I was prompted to write this after reading the Random Access Mazar blog on inquiry learning. I too have been trying to wade my way through the multiple definitions of inquiry. It does seem that everyone you talk to has a different definition. One of the main conclusions I have come to is the need for guided inquiry, especially for students new to the inquiry process. I work mainly with primary school students from age 7 to 12 and leaving the inquiry completely in their hands when they have had little or no previous experience of the inquiry process would be a recipe for disaster. The same would apply to older students new to the inquiry process.

As Vygotsky(1978) tells us, there is a need to scaffold learning, to work with students in the zone of proximal development “the distance between the actual development level as determined by independent problem solving and the level of potential development as determined through problem solving under adult guidance or in collaboration with more capable peers". As pointed out in the Random Access Mazar blog "Inquiry-based learning methods (as described to me thus far) appear to undervalue the resource that the instructor really is to the student." This need not be the case.
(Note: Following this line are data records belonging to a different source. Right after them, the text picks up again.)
Lemma expanduser_spec path σ :
  posixpath.expanduser path σ
  = (if nul_user path then inl (ValueError "embedded null byte")
     else inr (expanded (home_env σ) path), σ).
Proof.
  unfold posixpath.expanduser, expanded, home_env, nul_user, user_part.
  destruct (negb (Str.startswith "~" path)); [reflexivity|]. cbv zeta.
  destruct (bool_decide (_ = 1)).
  - unfold mbind, M_bind, get_state, pwd.getpwuid_self.
    destruct (environ σ !! "HOME") as [home|]; [reflexivity|].
    simpl. by destruct (pw_uid σ).
  - unfold pwd.getpwnam. destruct (Str.contains Ascii.zero _); [reflexivity|].
    unfold mbind, M_bind, get_state. simpl. by destruct (pw_nam σ !! _).
Qed.

Lemma to_pyname_spec fname σ :
  PyName.to_pyname fname σ = (outcome (home_env σ) fname, σ).
Proof.
  unfold PyName.to_pyname, outcome.
  destruct (nul_user (posixpath.normpath fname)) eqn:Hnul.
  - apply bind_inl. by rewrite expanduser_spec, Hnul.
  - erewrite bind_inr; [|by rewrite expanduser_spec, Hnul].
    unfold convert. destruct (posixpath.splitext _) as [root ext].
    destruct (bool_decide (ext ≠ ".py")); [reflexivity|]. cbv zeta.
    match goal with |- (if ?c then _ else _) _ = _ => destruct c end; reflexivity.
Qed.

Lemma outcome_no_tilde env fname :
  Str.startswith "~" (posixpath.normpath fname) = false →
  outcome env fname = convert fname (posixpath.normpath fname).
Proof.
  intros H. unfold outcome. rewrite (nul_user_no_tilde _ H).
  destruct env as [[home uid] nam]. unfold expanded. by rewrite H.
Qed.

(** C4, amended: [to_pyname("/usr/lib/python/unit-test.py")] returns
    [".usr.lib.python.unit_test"], and
    [to_pyname("relative/path/to/this_modue.py")] returns
    ["relative.path.to.this_modue"]: no letter is added to the name. *)
Theorem to_pyname_docstring_examples (σ : interp) :
  PyName.to_pyname "/usr/lib/python/unit-test.py" σ
  = (inr ".usr.lib.python.unit_test", σ)
  ∧ PyName.to_pyname "relative/path/to/this_modue.py" σ
    = (inr "relative.path.to.this_modue", σ).
Proof. split; rewrite to_pyname_spec; destruct σ; reflexivity. Qed.

(** C4 as stated fails on its second example: the result is not
    ["relative.path.to.this_module"]. *)
Lemma to_pyname_keeps_the_spelling :
  (PyName.to_pyname "relative/path/to/this_modue.py" empty_interp).1
  ≠ inr "relative.path.to.this_module".
Proof. vm_compute. discriminate. Qed.




Example to_pyname_wrong_extension :
  PyName.to_pyname "module.txt" empty_interp
  = (inl (PyNameError "Path must be a python file: 'module.txt'"), empty_interp).
Proof. reflexivity. Qed.

Example to_pyname_extra_dot :
  PyName.to_pyname "module.v2.py" empty_interp
  = (inl (PyNameError "Path 'module.v2' must not have dot '.' or ':'."), empty_interp).
Proof. reflexivity. Qed.
(** * ai-git: session lifecycle, response parser and change applier

    A shallow embedding of [aigit.py].  Python values are modelled as the
    code uses them: [str] as [string] (characters are code points below
    256), [int] as [Z], insertion-ordered [dict] as an association list
    with in-place overwrite, [set] as [gset], the files outside [.git] as a
    [gmap] from the name of a file to its content.  Calls that may raise
    return a [Result]; the stateful methods of [AIGitTool] run in a
    state-and-exception monad over the tool state (in-memory session,
    repository, files, log).  What the operating system, [pathlib] and git
    decide is read from an environment. *)

From Stdlib Require Import ZArith Ascii String List Bool Lia.
From stdpp Require Import base option list gmap strings.

Set Warnings "-register-all".
#[local] Arguments String.append !_ _ / : simpl nomatch.
Local Open Scope string_scope.
Local Open Scope Z_scope.

(** ** Exceptions and results *)

Inductive Exn :=
| ValueError (msg : string)
| AttributeError (msg : string)
| TypeError (msg : string)
| OSError (msg : string)
| JSONDecodeError (msg : string)
| UnpicklingError (msg : string)
| GitCommandError (msg : string)
| NotImplementedError (msg : string)
| UnicodeDecodeError (msg : string).

Inductive Result (A : Type) :=
| Ok (a : A)
| Raise (e : Exn).
Arguments Ok {A} a.
Arguments Raise {A} e.

(** [str(e)] of a caught exception. *)
Definition exn_str (e : Exn) : string :=
  match e with
  | ValueError m | AttributeError m | TypeError m | OSError m
  | JSONDecodeError m | UnpicklingError m | GitCommandError m
  | NotImplementedError m | UnicodeDecodeError m => m
  end.

(** [isinstance(e, git.GitCommandError)], the test of the inner handler of
    [merge_to_main]. *)
Definition is_GitCommandError (e : Exn) : bool :=
  match e with GitCommandError _ => true | _ => false end.

(** ** Python [str] operations *)

Module PyStr.

Definition nl : string := String (ascii_of_nat 10) "".

Definition len (s : string) : Z := Z.of_nat (String.length s).

(** [c.isspace()] for a code point below 256. *)
Definition isspace (c : ascii) : bool :=
  let n := nat_of_ascii c in
  (((9 <=? n) && (n <=? 13)) || ((28 <=? n) && (n <=? 32))
   || (n =? 133) || (n =? 160))%nat.

(** [s.startswith(sub)] *)
Fixpoint startswith (sub s : string) : bool :=
  match sub, s with
  | "", _ => true
  | String _ _, "" => false
  | String a sub', String b s' => Ascii.eqb a b && startswith sub' s'
  end.

(** [sub in s] *)
Fixpoint contains (sub s : string) : bool :=
  startswith sub s ||
  match s with
  | "" => false
  | String _ s' => contains sub s'
  end.

Fixpoint find_from (sub s : string) (i : Z) : Z :=
  if startswith sub s then i
  else match s with
       | "" => -1
       | String _ s' => find_from sub s' (i + 1)
       end.

(** [s.find(sub)]: lowest index of an occurrence, [-1] when there is none. *)
Definition find (sub s : string) : Z := find_from sub s 0.

Fixpoint rfind_from (sub s : string) (i : Z) : Z :=
  match s with
  | "" => if startswith sub s then i else -1
  | String _ s' =>
      let r := rfind_from sub s' (i + 1) in
      if 0 <=? r then r else if startswith sub s then i else -1
  end.

(** [s.rfind(sub)]: highest index of an occurrence, [-1] when there is none. *)
Definition rfind (sub s : string) : Z := rfind_from sub s 0.

Fixpoint take (n : nat) (s : string) : string :=
  match n, s with
  | S k, String c s' => String c (take k s')
  | _, _ => ""
  end.

Fixpoint drop (n : nat) (s : string) : string :=
  match n, s with
  | S k, String _ s' => drop k s'
  | _, _ => s
  end.

(** A slice bound as Python normalises it: negative bounds count from the
    end, and the result is clamped to [0, len]. *)
Definition clamp (n i : Z) : Z :=
  let j := if i <? 0 then i + n else i in
  Z.max 0 (Z.min n j).

(** [s[a:b]] *)
Definition slice (a b : Z) (s : string) : string :=
  let a' := clamp (len s) a in
  let b' := clamp (len s) b in
  take (Z.to_nat (b' - a')) (drop (Z.to_nat a') s).

Fixpoint lstrip (s : string) : string :=
  match s with
  | "" => ""
  | String c s' => if isspace c then lstrip s' else s
  end.

Fixpoint rstrip (s : string) : string :=
  match s with
  | "" => ""
  | String c s' =>
      match rstrip s' with
      | "" => if isspace c then "" else String c ""
      | r => String c r
      end
  end.

(** [s.strip()] *)
Definition strip (s : string) : string := rstrip (lstrip s).

(** The pieces of [s.split(sep)] as the first piece and the others.  [skip]
    counts the characters of a separator just matched that are still to be
    passed over. *)
Fixpoint split_go (sep s : string) (skip : nat) : string * list string :=
  match s with
  | "" => ("", [])
  | String c s' =>
      match skip with
      | S k => split_go sep s' k
      | O =>
          if startswith sep s then
            let '(h, t) := split_go sep s' (String.length sep - 1) in
            ("", h :: t)
          else
            let '(h, t) := split_go sep s' 0 in
            (String c h, t)
      end
  end.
Herron’s Four Levels of Inquiry (thanks to Artichoke for pointing me in the direction of this one.) give a nice overview of how levels of teacher intervention can vary according to the task and needs of the students.

I think Jacqueline and Martin Brooks (1993) make a very good point on this issue when they state:

Posing problems of emerging relevance is a guiding principle of constructivist pedagogy. However, relevance does not have to be pre-existing for the student. Not all students arrive at the classroom door interested in learning about verb constructs, motion and mechanics, biological cycles, or historical timelines, but most students can be helped to construct understandings of the importance of these topics. Relevance can emerge through teacher mediation. (p35)

 

Bruner (1971) also comments on this issue:

 

It is just as mistaken to sacrifice the adult to the child as to sacrifice the child to the adult. It is sentimentalism to assume that the teaching of life can be fitted always to the child’s interests just as it is empty formalism to force the child to parrot the formulas of adult society. Interests can be created and stipulated (p. 117).”

 

 

There is also a tendency for schools to try and impose a “one size fits all” model of inquiry on their staff and students. While I see nothing wrong with schools or other educational institutions developing their own models of inquiry provided it is done collaboratively with staff (and in some cases students), teachers do have to formulate a flexible model of inquiry that works for them and their students. As Joan Vinall-Cox points out in her blog “No theory is applicable in all situations in the classroom, and theories that undermine the personal practical knowledge of teachers, are destructive”  If the school model is flexible enough it will be able to be adapted by teachers to suit their teaching style and by students to suit the task.

Inquiry learning can and does work in classrooms, I know because I’ve done it. When it is carried out effectively it results in engaged and motivated students who construct knowledge and understanding of concepts related to topics of interest and/or relevance to them.

References

Brooks, J. & Brooks, M. (1993) In search of understanding: The case for the constructivist classroom. Virginia: Association for Curriculum Supervision and Development.

Bruner, J. (1971). The relevance of education.Cambridge, MA: Harvard University Press. NY: Norton

Vygotsky, L.S. (1978). Mind and society: The development of higher mental processes.